Gravel: You can use gravel instead of the activated charcoal, but you’ll need to be a little more on top of your terrarium’s maintenance to avoid rotting and odors if you do. You can simply use gravel as an additional decorative layer, which is part of the fun in creating terrariums. Look for pea gravel, colored aquarium gravel, small river rocks, or smooth moon pebbles. Smaller gravels can also be used as topdressings in your terrarium to cover the soil.
Soil: Choose a soil that is recommended for the plants you are using, as ferns and cacti have different requirements.
Moss: Different colored mosses, available in the floral section of your craft store, are textural additions to your terrarium. They can be used to separate the soil from the gravel, as a stunning decorative layer, or as a topdressing for the more moisture-loving plants like ferns. Avoid using moss around arid plants like cacti and succulents.
Tools: While there are standard tools for terrarium building that can be purchased in a kit, you can also use items found around your home. Chopsticks are great for adding and moving materials through the narrow neck of a wine bottle, tweezers are good for handling spiny cacti, and long-handled teaspoons mimic a miniature shovel or trowel when manipulating materials.
Decorative items: These are the items that make your terrarium come to life. Look for tiny statuary (Buddhas, zombies, fairy garden accessories), gnarled driftwood, seashells – anything that makes you smile, expresses your personality, or starts a conversation.
- 1. Start with a 1-2” layer of your base, either activated charcoal or gravel.

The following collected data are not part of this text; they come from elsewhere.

(* ===== verification/ChannelRuns.v ===== *)
(** * Runs of the channel operations

    What the senders of a channel do, and the effect of the operations on
    roles: they change the members and only send packets and statements. *)

From Stdlib Require Import Ascii String.
From S2P Require Import Prelude ByteBuffer Wire Packet Maps Guid Text Channel.

(** ** Flags of a member *)

Lemma has_flag_set flag state p m :
  in_width 8 (pi_flags p) -> in_width 8 m -> (Z.land flag m = 0 \/ flag = m) -> m <> 0 ->
  has_flag (pi_flags (pi_set flag state p)) m =
  if decide (flag = m) then state else has_flag (pi_flags p) m.
Proof.
  intros Hp Hm Hf Hm0. unfold has_flag, pi_set. cbn.
  assert (Hclear : forall x, Z.land (u8 (Z.land (pi_flags p) x)) m = Z.land (Z.land (pi_flags p) x) m).
  { intros x. apply Z.bits_inj'. intros i Hi. rewrite !Z.land_spec. destruct (decide (i < 8)).
    - by rewrite wrap_testbit, Z.land_spec by lia.
    - rewrite (in_width_high 8 m) by (done || lia). by rewrite !andb_false_r. }
  destruct (decide (flag = m)) as [->|Hne].
  - destruct state.
    + replace (Z.land (Z.lor (pi_flags p) m) m) with m; [by zbool|].
      apply Z.bits_inj'. intros i Hi. rewrite Z.land_spec, Z.lor_spec.
      by destruct (Z.testbit (pi_flags p) i), (Z.testbit m i).
    + rewrite Hclear. replace (Z.land (Z.land (pi_flags p) (Z.lnot m)) m) with 0; [done|].
      rewrite <- Z.land_assoc, (Z.land_comm (Z.lnot m)), Z.land_lnot_diag. by rewrite Z.land_0_r.
  - destruct Hf as [Hf|]; [|done]. destruct state.
    + by rewrite Z.land_lor_distr_l, Hf, Z.lor_0_r.
    + rewrite Hclear. do 2 f_equal. rewrite <- Z.land_assoc. f_equal.
      apply Z.bits_inj'. intros i Hi. rewrite Z.land_spec, Z.lnot_spec by done.
      apply (f_equal (fun z => Z.testbit z i)) in Hf. rewrite Z.land_spec, Z.bits_0 in Hf.
      by destruct (Z.testbit flag i), (Z.testbit m i).
Qed.

Lemma pi_set_width flag state p :
  in_width 8 flag -> in_width 8 (pi_flags p) -> in_width 8 (pi_flags (pi_set flag state p)).
Proof.
  intros Hf Hp. unfold pi_set. cbn. destruct state; [by apply in_width_lor|apply wrap_range; lia].
Qed.

Definition member_ok (p : PlayerInfo) : Prop := in_width 8 (pi_flags p).

Ltac flag_set := intros Hp; unfold IsOwner, IsModerator, IsMuted, pi_SetOwner, pi_SetModerator, pi_SetMuted;
  rewrite has_flag_set; [reflexivity|exact Hp|unfold in_width, MEMBER_FLAG_OWNER, MEMBER_FLAG_MODERATOR,
   MEMBER_FLAG_MUTED; lia|auto|discriminate].

Lemma IsOwner_SetOwner b p : member_ok p -> IsOwner (pi_SetOwner b p) = b.
Proof. flag_set. Qed.
Lemma IsOwner_SetModerator b p : member_ok p -> IsOwner (pi_SetModerator b p) = IsOwner p.
Proof. flag_set. Qed.
Lemma IsOwner_SetMuted b p : member_ok p -> IsOwner (pi_SetMuted b p) = IsOwner p.
Proof. flag_set. Qed.
Lemma IsModerator_SetOwner b p : member_ok p -> IsModerator (pi_SetOwner b p) = IsModerator p.
Proof. flag_set. Qed.
Lemma IsModerator_SetModerator b p : member_ok p -> IsModerator (pi_SetModerator b p) = b.
Proof. flag_set. Qed.
Lemma IsModerator_SetMuted b p : member_ok p -> IsModerator (pi_SetMuted b p) = IsModerator p.
Proof. flag_set. Qed.

Lemma member_ok_SetOwner b p : member_ok p -> member_ok (pi_SetOwner b p).
Proof. intros Hp. by apply pi_set_width. Qed.
Lemma member_ok_SetModerator b p : member_ok p -> member_ok (pi_SetModerator b p).
Proof. intros Hp. by apply pi_set_width. Qed.
Lemma member_ok_SetMuted b p : member_ok p -> member_ok (pi_SetMuted b p).
Proof. intros Hp. by apply pi_set_width. Qed.

#[export] Hint Resolve member_ok_SetOwner member_ok_SetModerator member_ok_SetMuted : core.
Create Rewrite HintDb roles.
#[export] Hint Rewrite IsOwner_SetOwner IsOwner_SetModerator IsOwner_SetMuted IsModerator_SetOwner
  IsModerator_SetModerator IsModerator_SetMuted using (eauto) : roles.

#[global] Arguments pi_SetOwner : simpl never.
#[global] Arguments pi_SetModerator : simpl never.
#[global] Arguments pi_SetMuted : simpl never.
#[global] Arguments IsOwner : simpl never.
#[global] Arguments IsModerator : simpl never.
#[global] Arguments IsMuted : simpl never.

Lemma IsOn_true g c : IsOn g c = true <-> is_Some (playersStore c !! g).
Proof. apply bool_decide_eq_true. Qed.

Lemma IsBanned_true g c : IsBanned g c = true <-> is_Some (bannedStore c !! g).
Proof. apply bool_decide_eq_true. Qed.

(** ** Sending *)

Definition say_more (l : list chan_output) (s : CState) : CState := s <| sent := sent s ++ l |>.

- 2. Add another layer of either gravel or moss. If your base layer is gravel, opt for a larger river rock for contrast, or moss.
- 3. Add a layer of soil recommended for your plants. The amount of soil depends upon how large your container is as well as the size of your plants, but should begin at 2-3 inches. If you are using tillandsias, no soil is needed.
- 4. Carefully add your plants, one at a time, using terrarium tools or items found around your home. Make sure the roots are planted firmly into the soil.
- 5. Topdress with gravel, river rock, or moss.
- 6. Add decorative elements.
Most terrarium plants require bright indirect light, so be sure to place your terrarium by a bright window. Keep an eye on your plants’ health, though — if leaves are turning brown, you may need to move your terrarium to a less bright location in your office or home.
Watering with closed terrariums is simple and easy – because the lid creates humidity, these types of terrariums don’t need weekly watering. In fact, some can go a few months without added moisture; be prepared to experiment to find the best balance. Start by watering every two weeks, using an eyedropper, spoon, or water sprayer to add small amounts of water to your plants. If plants begin wilting, it’s time to increase the watering schedule, but if water begins to accumulate on the bottom of the container, decrease watering immediately.
For open containers with succulents or cacti, water very sparingly, just as you would with these types of plants in any container, and keep an eye on any accumulated water. Remember, terrariums have no drainage holes, so when they feature arid plants, try only adding a dropperful of water at a time. Tillandsias will need to be taken out of the open terrarium, soaked in water for 20 minutes each week, then allowed to thoroughly dry out before they’re returned to the terrarium.